Task: Produce all the records again exactly as they stand.

Data for processing:
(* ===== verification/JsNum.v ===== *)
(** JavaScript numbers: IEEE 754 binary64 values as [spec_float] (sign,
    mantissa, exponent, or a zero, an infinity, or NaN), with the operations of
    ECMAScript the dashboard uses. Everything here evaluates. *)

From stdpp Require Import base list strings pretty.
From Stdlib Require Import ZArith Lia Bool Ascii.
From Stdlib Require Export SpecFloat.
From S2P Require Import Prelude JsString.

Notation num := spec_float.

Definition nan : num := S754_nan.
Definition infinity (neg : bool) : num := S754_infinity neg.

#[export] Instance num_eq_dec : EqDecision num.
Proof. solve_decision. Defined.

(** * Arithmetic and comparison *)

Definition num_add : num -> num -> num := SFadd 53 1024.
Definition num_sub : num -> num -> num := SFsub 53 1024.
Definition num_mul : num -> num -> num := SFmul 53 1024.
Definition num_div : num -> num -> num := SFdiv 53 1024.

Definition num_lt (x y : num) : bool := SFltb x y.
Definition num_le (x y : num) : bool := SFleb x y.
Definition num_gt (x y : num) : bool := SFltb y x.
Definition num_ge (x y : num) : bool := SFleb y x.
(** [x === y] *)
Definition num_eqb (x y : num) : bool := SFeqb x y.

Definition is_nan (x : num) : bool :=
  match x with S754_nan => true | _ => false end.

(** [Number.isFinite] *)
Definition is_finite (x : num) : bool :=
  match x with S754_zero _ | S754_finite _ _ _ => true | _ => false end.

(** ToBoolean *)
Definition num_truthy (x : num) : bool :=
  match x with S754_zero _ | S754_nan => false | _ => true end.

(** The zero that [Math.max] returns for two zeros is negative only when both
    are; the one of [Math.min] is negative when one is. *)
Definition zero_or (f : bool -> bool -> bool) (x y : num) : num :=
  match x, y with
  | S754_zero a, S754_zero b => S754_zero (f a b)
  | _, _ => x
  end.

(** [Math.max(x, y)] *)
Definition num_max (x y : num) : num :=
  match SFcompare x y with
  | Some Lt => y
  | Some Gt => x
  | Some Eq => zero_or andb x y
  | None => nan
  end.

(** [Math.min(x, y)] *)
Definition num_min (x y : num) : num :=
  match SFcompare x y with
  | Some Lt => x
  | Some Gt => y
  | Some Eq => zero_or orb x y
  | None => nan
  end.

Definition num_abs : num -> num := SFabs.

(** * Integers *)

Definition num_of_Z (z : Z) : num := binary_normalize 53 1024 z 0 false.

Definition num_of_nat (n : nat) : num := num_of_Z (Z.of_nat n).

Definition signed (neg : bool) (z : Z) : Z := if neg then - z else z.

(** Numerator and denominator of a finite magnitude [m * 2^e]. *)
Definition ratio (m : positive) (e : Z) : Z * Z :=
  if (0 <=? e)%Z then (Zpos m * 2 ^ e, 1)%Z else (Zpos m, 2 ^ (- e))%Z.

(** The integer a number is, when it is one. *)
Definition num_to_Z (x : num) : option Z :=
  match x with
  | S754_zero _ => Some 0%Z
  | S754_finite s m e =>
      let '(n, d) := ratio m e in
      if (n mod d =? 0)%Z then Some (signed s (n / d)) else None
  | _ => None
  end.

Worked solution:
(* ===== verification/JsNum.v ===== *)
(** JavaScript numbers: IEEE 754 binary64 values as [spec_float] (sign,
    mantissa, exponent, or a zero, an infinity, or NaN), with the operations of
    ECMAScript the dashboard uses. Everything here evaluates. *)

From stdpp Require Import base list strings pretty.
From Stdlib Require Import ZArith Lia Bool Ascii.
From Stdlib Require Export SpecFloat.
From S2P Require Import Prelude JsString.

Notation num := spec_float.

Definition nan : num := S754_nan.
Definition infinity (neg : bool) : num := S754_infinity neg.

#[export] Instance num_eq_dec : EqDecision num.
Proof. solve_decision. Defined.

(** * Arithmetic and comparison *)

Definition num_add : num -> num -> num := SFadd 53 1024.
Definition num_sub : num -> num -> num := SFsub 53 1024.
Definition num_mul : num -> num -> num := SFmul 53 1024.
Definition num_div : num -> num -> num := SFdiv 53 1024.

Definition num_lt (x y : num) : bool := SFltb x y.
Definition num_le (x y : num) : bool := SFleb x y.
Definition num_gt (x y : num) : bool := SFltb y x.
Definition num_ge (x y : num) : bool := SFleb y x.
(** [x === y] *)
Definition num_eqb (x y : num) : bool := SFeqb x y.

Definition is_nan (x : num) : bool :=
  match x with S754_nan => true | _ => false end.

(** [Number.isFinite] *)
Definition is_finite (x : num) : bool :=
  match x with S754_zero _ | S754_finite _ _ _ => true | _ => false end.

(** ToBoolean *)
Definition num_truthy (x : num) : bool :=
  match x with S754_zero _ | S754_nan => false | _ => true end.

(** The zero that [Math.max] returns for two zeros is negative only when both
    are; the one of [Math.min] is negative when one is. *)
Definition zero_or (f : bool -> bool -> bool) (x y : num) : num :=
  match x, y with
  | S754_zero a, S754_zero b => S754_zero (f a b)
  | _, _ => x
  end.

(** [Math.max(x, y)] *)
Definition num_max (x y : num) : num :=
  match SFcompare x y with
  | Some Lt => y
  | Some Gt => x
  | Some Eq => zero_or andb x y
  | None => nan
  end.

(** [Math.min(x, y)] *)
Definition num_min (x y : num) : num :=
  match SFcompare x y with
  | Some Lt => x
  | Some Gt => y
  | Some Eq => zero_or orb x y
  | None => nan
  end.

Definition num_abs : num -> num := SFabs.

(** * Integers *)

Definition num_of_Z (z : Z) : num := binary_normalize 53 1024 z 0 false.

Definition num_of_nat (n : nat) : num := num_of_Z (Z.of_nat n).

Definition signed (neg : bool) (z : Z) : Z := if neg then - z else z.

(** Numerator and denominator of a finite magnitude [m * 2^e]. *)
Definition ratio (m : positive) (e : Z) : Z * Z :=
  if (0 <=? e)%Z then (Zpos m * 2 ^ e, 1)%Z else (Zpos m, 2 ^ (- e))%Z.

(** The integer a number is, when it is one. *)
Definition num_to_Z (x : num) : option Z :=
  match x with
  | S754_zero _ => Some 0%Z
  | S754_finite s m e =>
      let '(n, d) := ratio m e in
      if (n mod d =? 0)%Z then Some (signed s (n / d)) else None
  | _ => None
  end.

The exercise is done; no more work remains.